The Marriage and Civil Partnership Minimum Age Act 2022

In 2022 the minimum age of marriage in England and Wales was raised to 18. Previously it had been possible for 16 and 17 year olds to get married with parental consent. Since 2022 it is illegal to force children, including 16 and 17 year olds to marry and to do so could incur a jail sentence of up to seven years in prison. The act also covers more ‘informal’ non-legally binding ceremonies.  

Maternity and Paternity Policies

In 2023 new mothers in the UK are entitled to 52 weeks statutory maternity leave, 39 weeks of which is paid, but at different rates. 

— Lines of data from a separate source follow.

(** * A red-black tree with parent pointers and its range query (src/main.go)

    The Go program keeps its nodes on the heap and links them with
    [Left], [Right] and [parent] pointers that are mutated in place.  The
    embedding below keeps that shape: a tree is a root pointer, a
    comparator and an arena of nodes addressed by locations; every Go
    function becomes a function over that arena.  A nil dereference or a
    failed type assertion is the result [Panic]; loops and recursion take
    a fuel argument and end in [OutOfFuel] when it is used up. *)

From Stdlib Require Import ZArith Lia List Sorted.
From stdpp Require Import gmap strings list.

Local Open Scope Z_scope.
#[local] Set Warnings "-clear-no-such-hyp".

(** ** Values, kinds and errors *)

(** [reflect.Kind], in the order of the Go declaration. *)
Inductive Kind : Type :=
| Invalid | Bool | Int | Int8 | Int16 | Int32 | Int64
| Uint | Uint8 | Uint16 | Uint32 | Uint64 | Uintptr
| Float32 | Float64 | Complex64 | Complex128
| Array | Chan | Func | Interface | Map | Ptr | Slice
| String | Struct | UnsafePointer.

(** A value of type [interface{}]: the nil interface, an [int], a
    [string], or a value of some other type of which only the kind (and an
    identity) is kept. *)
Inductive iface : Type :=
| Nil
| VInt (i : Z)
| VString (s : string)
| VOther (k : Kind) (id : positive).

(** [reflect.ValueOf(key).Kind()] *)
Definition kindOf (v : iface) : Kind :=
  match v with
  | Nil => Invalid
  | VInt _ => Int
  | VString _ => String
  | VOther k _ => k
  end.

Inductive error : Type := ErrorKeyIsNil | ErrorKeyDisallowed.

(** The kinds listed in the [switch] of [mustBeValidKey]. *)
Definition disallowedKind (k : Kind) : bool :=
  match k with
  | Chan | Func | Interface | Map | Ptr | Slice => true
  | _ => false
  end.

(** [mustBeValidKey]; [None] is Go's nil error. *)
Definition mustBeValidKey (key : iface) : option error :=
  match key with
  | Nil => Some ErrorKeyIsNil
  | _ =>
    match kindOf key with
    | Chan | Func | Interface | Map | Ptr | Slice => Some ErrorKeyDisallowed
    | _ => None
    end
  end.

(** ** Nodes, trees and the arena *)

Inductive Color : Type := BLACK | RED.
Inductive Direction : Type := LEFT | RIGHT | NODIR.

Definition loc := positive.
(** A [*Node]: [None] is the nil pointer. *)
Definition ptr := option loc.

Record Node : Type := mkNode {
  Key : iface;
  payload : iface;
  color : Color;
  Left : ptr;
  Right : ptr;
  Leaf : bool;
  parent : ptr
}.

(** Results of running Go code. *)
Inductive res (A : Type) : Type :=
| Ok (a : A)
| Panic
| OutOfFuel.
Arguments Ok {A} a.
Arguments Panic {A}.
Arguments OutOfFuel {A}.

(** A comparator panics when a type assertion on one of its arguments
    fails. *)
Definition Comparator := iface -> iface -> res Z.

Definition IntComparator : Comparator := fun o1 o2 =>
  match o1, o2 with
  | VInt i1, VInt i2 =>
    if i1 >? i2 then Ok 1 else if i1 <? i2 then Ok (-1) else Ok 0
  | _, _ => Panic
  end.

(** The tree together with the nodes its pointers refer to. *)
Record Tree : Type := mkTree {
  Root : ptr;
  cmp : Comparator;
  nodes : gmap loc Node
}.

Definition NewTreeWith (c : Comparator) : Tree :=
  {| Root := None; cmp := c; nodes := ∅ |}.
Definition NewTree : Tree := NewTreeWith IntComparator.

(** ** Two small monads: reading code and mutating code *)

Definition rbind {A B} (m : res A) (k : A -> res B) : res B :=
  match m with
  | Ok a => k a
  | Panic => Panic
  | OutOfFuel => OutOfFuel
  end.

Definition M (A : Type) : Type := Tree -> res (A * Tree).

Definition ret {A} (a : A) : M A := fun t => Ok (a, t).
Definition bind {A B} (m : M A) (k : A -> M B) : M B :=
  fun t => match m t with
           | Ok (a, t') => k a t'
           | Panic => Panic
           | OutOfFuel => OutOfFuel
           end.
Definition outOfFuel {A} : M A := fun _ => OutOfFuel.
(** Run reading code inside mutating code. *)
Definition read {A} (f : Tree -> res A) : M A :=
  fun t => rbind (f t) (fun a => Ok (a, t)).

Declare Scope go_scope.
Delimit Scope go_scope with go.
Notation "'let!' x ':=' m 'in' k" := (rbind m (fun x => k))
  (at level 10, x name, m at level 100, k at level 200, only parsing)
  : go_scope.
Notation "'let*' x ':=' m 'in' k" := (bind m (fun x => k))
  (at level 10, x name, m at level 100, k at level 200, only parsing)
  : go_scope.
Notation "'let*' ' p ':=' m 'in' k" :=
  (bind m (fun x => match x with p => k end))
  (at level 10, p pattern, m at level 100, k at level 200, only parsing)
  : go_scope.
Notation "m >>> k" := (bind m (fun _ => k))
  (at level 100, k at level 200, right associativity, only parsing)
  : go_scope.
Local Open Scope go_scope.

(** *** Dereferencing and field updates *)

Definition deref (t : Tree) (p : ptr) : res Node :=
  match p with
  | None => Panic
  | Some l => match nodes t !! l with Some n => Ok n | None => Panic end
  end.

Definition withKeyPayload (d : iface) (n : Node) : Node :=
  mkNode (Key n) d (color n) (Left n) (Right n) (Leaf n) (parent n).
Definition withColor (c : Color) (n : Node) : Node :=
  mkNode (Key n) (payload n) c (Left n) (Right n) (Leaf n) (parent n).
Definition withLeft (p : ptr) (n : Node) : Node :=
  mkNode (Key n) (payload n) (color n) p (Right n) (Leaf n) (parent n).
Definition withRight (p : ptr) (n : Node) : Node :=
  mkNode (Key n) (payload n) (color n) (Left n) p (Leaf n) (parent n).
Definition withParent (p : ptr) (n : Node) : Node :=
  mkNode (Key n) (payload n) (color n) (Left n) (Right n) (Leaf n) p.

  • The first 6 weeks of maternity leave are paid at 90% of your salary. 
  • The next 33 weeks you are paid £172.48 per week or 90% of weekly average earnings (whichever is lower) 
  • Any remaining leave is unpaid up to a maximum of 52 weeks. 

Fathers are only entitled to up to two weeks of paternity leave, paid at the same rate as the final 33 weeks of maternity leave pay for mothers (£172.48 per week or 90% of weekly average earnings, whichever is lower. 

Since 2015 parents can apply for up to 50 weeks of Shared Parental Leave, up to 37 weeks of which are paid. For this to work the woman must swap her maternity leave for shared leave, this isn’t extra leave for the father. 

There is quite a long history of changes to maternity and paternity policy…. 

The Employment Protection Act of 1975

Social responsibility for women’s health during childbearing was first recognised through the 1911 National Insurance Act. It included a universal maternal health benefit and a one off maternity grant of 30 shillings for insured women (around £119 in today’s money)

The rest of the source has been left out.